Wanda Wesołowska and Konrad Wiśniewski circumscribed a new genus in 2023 that they termed Lictor after the Roman civil servants that carried a bundle of rods on their shoulders. The rods recall the bristles on the male spider's palpal tibia. They declared Bacelarella tentativa to be the type species for the genus with the name Lictor conjugans. The new genus is a member of the subtribe Thiratoscirtina n the tribe Aelurillini. Bacelarella conjugans was one of five species moved to the genus at the time based on some similarities in the structure of their copulatory organs. The genera are likely to have diverged between 16.3 and 18.7 million years ago.

==Description==
Lictor conjugans is a medium-sized spider with distinctive features. It measures between 5 and 9 mm in length. The spider's body is divided into two main parts: a rounded cephalothorax and a thinner more oval abdomen. Males of this species have a light brown carapace, the hard upper part of the cephalothorax, that is between 3.2 and 3.5 mm in length and between 2.6 and 2.8 mm in width. It has a yellow spot behind its darker brown eye field, which is marked with a pattern that includes a white triangular shape and a white band. There are white lines along the sides. The underside of the cephalothorax, or sternum, is brown, as are its mouthparts, its chelicerae, labium and maxillae. The spider's face, known as the clypeus, is brown and is covered in white hairs. The presence of these white hairs helps distinguish the spider from the related Lictor pavidus. It has a single tooth.

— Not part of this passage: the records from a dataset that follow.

Lemma acceptProbe_good c b m :
  cache_inv c -> valid_dir (id_Direction (rtt_Identity m)) -> good c (acceptProbe_commit c b m).2.
Proof.
  intros HI Hd. unfold acceptProbe_commit.
  destruct (rc_closed c || negb (bound c b)) eqn:E; [by apply good_refl|].
  case_bool_decide as Ht; [by apply good_refl|].
  destruct (encodeStreamRTTMessage _ _); [|by apply good_refl]. cbn [snd].
  apply orb_false_iff in E as [Hc Hb%negb_false_iff].
  pose proof (bound_range _ _ Hb) as Hid. apply bound_spec in Hb as [Ha HB].
  set (id := bd_LegID b) in *. set (g := _ <| rl_lastPeerToken ::= _ |>).
  assert (set_leg id g c = set_leg id g (c <| rc_stores ::= fun k => k + 0 |>)) as ->.
  { destruct c. unfold set_leg, update. simpl. f_equal. lia. }
  pose proof (ci_legs _ HI id) as [W1 W2 W3 W4 W5]. apply set_leg_good; try done.
  - by rewrite Z.add_0_r.
  - split; simpl; try done. intros _ _. repeat split; try done. intros d' Hd'.
    rewrite dir_get_set by done. case_bool_decide as E; [rewrite <- E; lia|lia].
  - simpl. by rewrite Hc.
  - simpl. intros t p Hp E. destruct (ci_pending _ HI _ _ Hp) as (_ & Hbd%bound_spec & _).
    cbn [bd_LegID binding] in Hbd. rewrite E in Hbd. done.
Qed.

The male spider's abdomen is between 2.9 and 3.6 mm long and between 1.8 and 2.6 mm. The topside is dark with a mottled pattern that is interrupted by a pattern of two white spots, two white bands running down from front to back and a reddish scutum. The underside is contrastingly lighter. The spider's spinnerets are pale yellow with a dark streak on them. Its legs are brown with yellow segments. Its copulatory organs are unusual. its palpal bulb is generally covered in white hairs and it has a hairy cymbium. Its tegulum is longer than it is wide and has a short embolus emanating from the top. There is an appendage, known as a lateral apophysis, that is near the bottom of the tegulum. The palpal tibia has a projection, known as its tibial apophysis, that is short with a knob near the base.

The female of the species is larger than the male. It has a carapace that is between 3.4 and 4.3 mm long and between 2.9 and 3.25 mm wide. Its carapace is mainly brown with a yellow spot just behind the darker eye field. Its sternum is yellowish-brown and its clypeus ia pale brown. Its chelicerae are dark brown while the remainder of its mouthparts, its labium and maxillae, are lighter.

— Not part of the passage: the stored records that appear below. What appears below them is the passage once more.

(** The [&streamLeg{...}] literal. *)
Definition new_leg (e : StreamEngine) (id generation : Z) (b : StreamPathBinding)
    (i : StreamPathIdentity) (rtt drain : bool) (auth : StreamPathAuth) (priorMbps : Z) : streamLeg :=
  MkLeg id generation b i rtt auth (au_drainBinding auth) drain (prior_of e id priorMbps)
    false false None [] [] [] [] WriterIdle (if rtt then 3 else 2) false.

Inductive attach_outcome :=
| AttachErr (err : eng_error)
| AttachWait (retiring : lptr)  (* wait for [retired], then try again *)
| Attached (p : lptr).

(** Publish the leg: the registry, the generation counter ([admissionRejoined]). *)
Definition attach_install (e : StreamEngine) (l : streamLeg) : attach_outcome * StreamEngine :=
  let p := se_fresh e in
  (Attached p,
   e <| se_heap ::= <[p := l]> |> <| se_fresh ::= Z.succ |> <| se_legs ::= <[sl_id l := p]> |>
     <| se_legGeneration ::= <[Z.to_nat (sl_id l) := sl_generation l]> |>
     <| se_joining ::= Z.succ |>).

(** One round of the loop of [attachLeg], under [lifecycleMu] and [legsMu]. *)
Definition attachLeg (e : StreamEngine) (id : Z) (auth : option StreamPathAuth) (priorMbps : Z)
    (clock : time) : attach_outcome * StreamEngine :=
  if se_configError e then (AttachErr errConfig, e) else
  if bool_decide (se_maxActiveLegs e <= id) then (AttachErr (ErrProto errInvalidLeg), e) else
  if se_finalizing e || se_done e then (AttachErr ErrStreamClosed, e) else
  match se_legs e !! id, se_retiring e !! id with
  | Some _, _ => (AttachErr errDuplicateLeg, e)
  | None, Some retiring => (AttachWait retiring, e)
  | None, None =>
    let previousGeneration := default 0 (slice_get (se_legGeneration e) id) in
    if bool_decide (previousGeneration = max_u64)
    then (AttachErr (ErrProto ErrStreamRTTGenerationReuse), e) else
    let generation := previousGeneration + 1 in
    match auth with
    | None => attach_install e (new_leg e id generation zero_binding zero_identity false false
                                  zero_auth priorMbps)
    | Some auth =>
      let rtt := PathRTTEnabled auth in
      let drain := CoordinatedDrainEnabled auth in
      if negb rtt && negb drain then (AttachErr (ErrProto ErrStreamPathNegotiation), e) else
      match (if rtt then attach_path e id generation auth clock
             else Ok (zero_binding, zero_identity, e)) with
      | Err err => (AttachErr err, e)
      | Ok (b, i, e) =>
        match (if drain then attach_drain e auth else Ok e) with
        | Err err => (AttachErr err, e)
        | Ok e => attach_install e (new_leg e id generation b i rtt drain auth priorMbps)
        end
      end
    end
  end.

(** After the locks: a join cancels an older recovery deadline. *)
Definition attach_join (e : StreamEngine) : StreamEngine :=
  e <| se_joining ::= Z.pred |> <| se_recoveryEpoch ::= fun n => u64 (n + 1) |>.

(** ** Closing and failure of a leg *)

(** [close], once. *)
Definition leg_close (err : eng_error) (l : streamLeg) : streamLeg :=
  if sl_closed l then l else l <| sl_closed := true |> <| sl_closeErr := Some err |>.

Definition activate (e : StreamEngine) : StreamEngine := e <| se_active := true |>.

(** [handleLegFailure] up to the release of [legsMu]. *)
Definition handleLegFailure (e : StreamEngine) (p : lptr) (err : eng_error) : StreamEngine :=
  match se_heap e !! p with
  | None => e
  | Some l =>
    let e := if sl_pathRTTEnabled l
             then e <| se_pathRTTCache ::= fmap (fun c => (invalidateLeg c (sl_pathBinding l)).2) |>
             else e in
    let e := upd_leg p (leg_close err) e in
    if bool_decide (se_legs e !! sl_id l = Some p) then
      let e := e <| se_legs ::= delete (sl_id l) |> <| se_retiring ::= <[sl_id l := p]> |> in
      e <| se_failing ::= fun fs => fs ++ [MkFailure p err (legCount e) MustInvalidate] |>
    else e
  end.

(** [InvalidateLegWithReason], then the retirement goroutine is started. *)
Definition failure_invalidate (f : failure) (e : StreamEngine) : StreamEngine :=
  match se_heap e !! fl_leg f with
  | None => e
  | Some l => upd_ledger (fun tx => InvalidateLeg tx (sl_id l)) e
  end.

(** The rest: nothing when the session is over, otherwise activation, the
    [OnLegDown] callback and, without a leg, the recovery timer. *)
Definition failure_notify (f : failure) (e : StreamEngine) : StreamEngine :=
  if se_done e || se_finalizing e then e else
  if se_closing e && negb (HasOutstanding (se_txLedger e)) then e else
  match se_heap e !! fl_leg f with
  | None => e
  | Some l =>
    let e := if bool_decide (sl_id l = 0) && negb (se_active e) then activate e else e in
    let e := e <| se_legDown ::= fun d => d ++ [fl_leg f] |> in
    if bool_decide (fl_remaining f = 0) then
      let e := e <| se_recoveryEpoch ::= fun n => u64 (n + 1) |> in
      e <| se_timers ::= fun ts => ts ++ [se_recoveryEpoch e] |>
    else e
  end.

(** [ReplaceLeg] *)
Definition ReplaceLeg (e : StreamEngine) (id : Z) (err : eng_error) : bool * StreamEngine :=
  match getLeg e id with
  | None => (false, e)
  | Some p => (true, handleLegFailure e p err)
  end.

(** The retirement goroutine, once every worker has exited. *)
Definition retire_leg (e : StreamEngine) (p : lptr) : StreamEngine :=
  match se_heap e !! p with
  | None => e
  | Some l =>
    let e := if bool_decide (se_retiring e !! sl_id l = Some p)
             then e <| se_retiring ::= delete (sl_id l) |> else e in
    upd_leg p (fun l => l <| sl_retired := true |>) e
  end.

(** [WaitLegRetired]: an answer, or the leg whose [retired] channel to wait for. *)
Definition WaitLegRetired (e : StreamEngine) (id : Z) : option eng_error + lptr :=
  if bool_decide (se_maxActiveLegs e <= id) then inl (Some ErrStreamLegNotFound) else
  match se_legs e !! id, se_retiring e !! id with
  | Some _, _ => inl (Some errLegStillActive)
  | None, None => inl None
  | None, Some p => inr p
  end.

(** ** The life of the session *)

Definition beginFinalizing (e : StreamEngine) : bool * StreamEngine :=
  if se_done e then (false, e) else (true, e <| se_finalizing := true |>).

(** The transports to close are taken under the locks and closed after them. *)
Definition failWithAppClose (e : StreamEngine) (err : eng_error) (closeApp : bool) : StreamEngine :=
  let e := e <| se_pathRTTCache ::= fmap RttCache.close |> in
  if se_done e then e else
  e <| se_finalizing := true |> <| se_closeErr := Some err |> <| se_done := true |>
    <| se_appClosed := closeApp |> <| se_shutdown := (map_to_list (se_legs e)).*2 |>.
Definition fail (e : StreamEngine) (err : eng_error) : StreamEngine := failWithAppClose e err true.

Definition Close (e : StreamEngine) : StreamEngine :=
  fail (e <| se_closing := true |>) ErrStreamClosed.

Definition finishGracefulClose (e : StreamEngine) (err : eng_error) : StreamEngine :=
  if bool_decide (err = ErrCarrier io_EOF) then failWithAppClose e err false else fail e err.

Definition StartGracefulClose (e : StreamEngine) (err : eng_error) : StreamEngine :=
  let e := e <| se_closing := true |> in
  if se_graceful e || se_done e then e else
  e <| se_graceful := true |> <| se_closer := Some (err, CloserDraining) |>.

(** The closing goroutine after [drainOutstandingOnClose] has returned [nil] ... *)
Definition closer_drained (e : StreamEngine) (err : eng_error) : StreamEngine :=
  let '(ok, e) := beginFinalizing e in
  if ok then e <| se_closer := Some (err, CloserSending) |> else e <| se_closer := None |>.
(** ... or an error, ... *)
Definition closer_stalled (e : StreamEngine) : StreamEngine :=
  (fail e errDrainStalled) <| se_closer := None |>.
(** ... and after [sendCloseFrame]. *)
Definition closer_sent (e : StreamEngine) (err : eng_error) (ok : bool) : StreamEngine :=
  let e := if ok then finishGracefulClose e err else fail e errCloseNotification in
  e <| se_closer := None |>.

(** When the recovery timer of [epoch] fires. *)
Definition failIfNoLegRecovers (e : StreamEngine) (epoch : Z) : StreamEngine :=
  if negb (se_done e) && bool_decide (se_recoveryEpoch e = epoch) && bool_decide (legCount e = 0)
  then fail e errRecoveryTimeout else e.

(** ** Queueing a record on a leg *)

Definition rescue_capacity : Z := 8.
Definition send_full (e : StreamEngine) (l : streamLeg) (rescue : bool) : bool :=
  if rescue then bool_decide (rescue_capacity <= slen (sl_rescue l))
  else bool_decide (cf_QueueFrames (se_cfg e) <= slen (sl_send l)).

(** The guard of [tryQueue] under [dispatchMu.RLock]. *)
Definition tryQueue (e : StreamEngine) (p : lptr) (record : ptr) (retry : bool) : StreamEngine :=
  match se_heap e !! p with
  | Some l => if open_leg l
              then upd_leg p (fun l => l <| sl_dispatch ::= fun ds => ds ++
                     [MkDispatch Checked (MkSend record false (negb retry) zero_time) (-1)] |>) e
              else e
  | None => e
  end.
Definition tryQueueRescueOwnedAttempt (e : StreamEngine) (p : lptr) (record : ptr) (owner : Z)
  : StreamEngine :=
  match se_heap e !! p with
  | Some l => if open_leg l
              then upd_leg p (fun l => l <| sl_dispatch ::= fun ds => ds ++
                     [MkDispatch Checked (MkSend record true false zero_time) owner] |>) e
              else e
  | None => e
  end.

Definition drop_dispatch (p : lptr) (k : nat) (e : StreamEngine) : StreamEngine :=
  upd_leg p (fun l => l <| sl_dispatch ::= delete k |>) e.

(** The claim of the record in the ledger. *)
Definition dispatch_claim (e : StreamEngine) (p : lptr) (k : nat) (now : time) : StreamEngine :=
  match (let! l := se_heap e !! p in let! d := sl_dispatch l !! k in Some (l, d)) with
  | Some (l, MkDispatch Checked a owner) =>
    let tx := se_txLedger e in
    let '(marked, tx) :=
      if sa_rescue a then
        if bool_decide (0 <= owner) then
          let '(_, ok, tx) := MarkRestrictedRescueTransit tx (Some (sa_record a)) (sl_id l) owner now in
          (ok, tx)
        else let '(_, ok, tx) := MarkRescueTransit tx (Some (sa_record a)) (sl_id l) now in (ok, tx)
      else MarkTransit tx (Some (sa_record a)) (sl_id l) now in
    let e := e <| se_txLedger := tx |> in
    if marked then
      let a := MkSend (sa_record a) (sa_rescue a) (sa_ordinary a) now in
      upd_leg p (fun l => l <| sl_dispatch ::= <[k := MkDispatch Claimed a owner]> |>) e
    else drop_dispatch p k e
  | _ => e
  end.

(** The three cases of the [select]. *)
Inductive select_case := TakeDone | TakeSend | TakeDefault.

Definition push_attempt (a : txSendAttempt) (l : streamLeg) : streamLeg :=
  if sa_rescue a then l <| sl_rescue ::= fun q => q ++ [a] |>
  else l <| sl_send ::= fun q => q ++ [a] |>.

The female spider has an abdomen that is between 3.5 and 5.1 mm in length and between 3 and 4 mm in width. It is generally blackish, darker on top than underneath, with a pale mottled pattern visible on its upper surfaces. The spider has pale yellow spinnerets that have a dark streak and pedipalps that are pale yellow. Its legs are mainly brown with yellow and pale yellow segments. The spider's epigyne, or external copulatory organ, has a large plate, is rounded to the rear and has a central pit. It has short copulatory openings leading via insemination ducts that are curved 120 degrees to large spermathecae, or receptacles, that have thick walls.

==Distribution and habitat==
Lictor spiders generally live in Africa and are particularly common in the forests of Central and West Africa. Lictor conjugans is endemic to Ivory Coast. The male holotype was found in the rainforests of the Beki Bosse Matie Classified Forest in the southeast of the country in 1995. Other examples of the species were also found nearby. Like other members of the genus, it is more active at times of greater sunlight, typically during the dry season from December to March. It is amongst the least commonly found of all the members of the genus.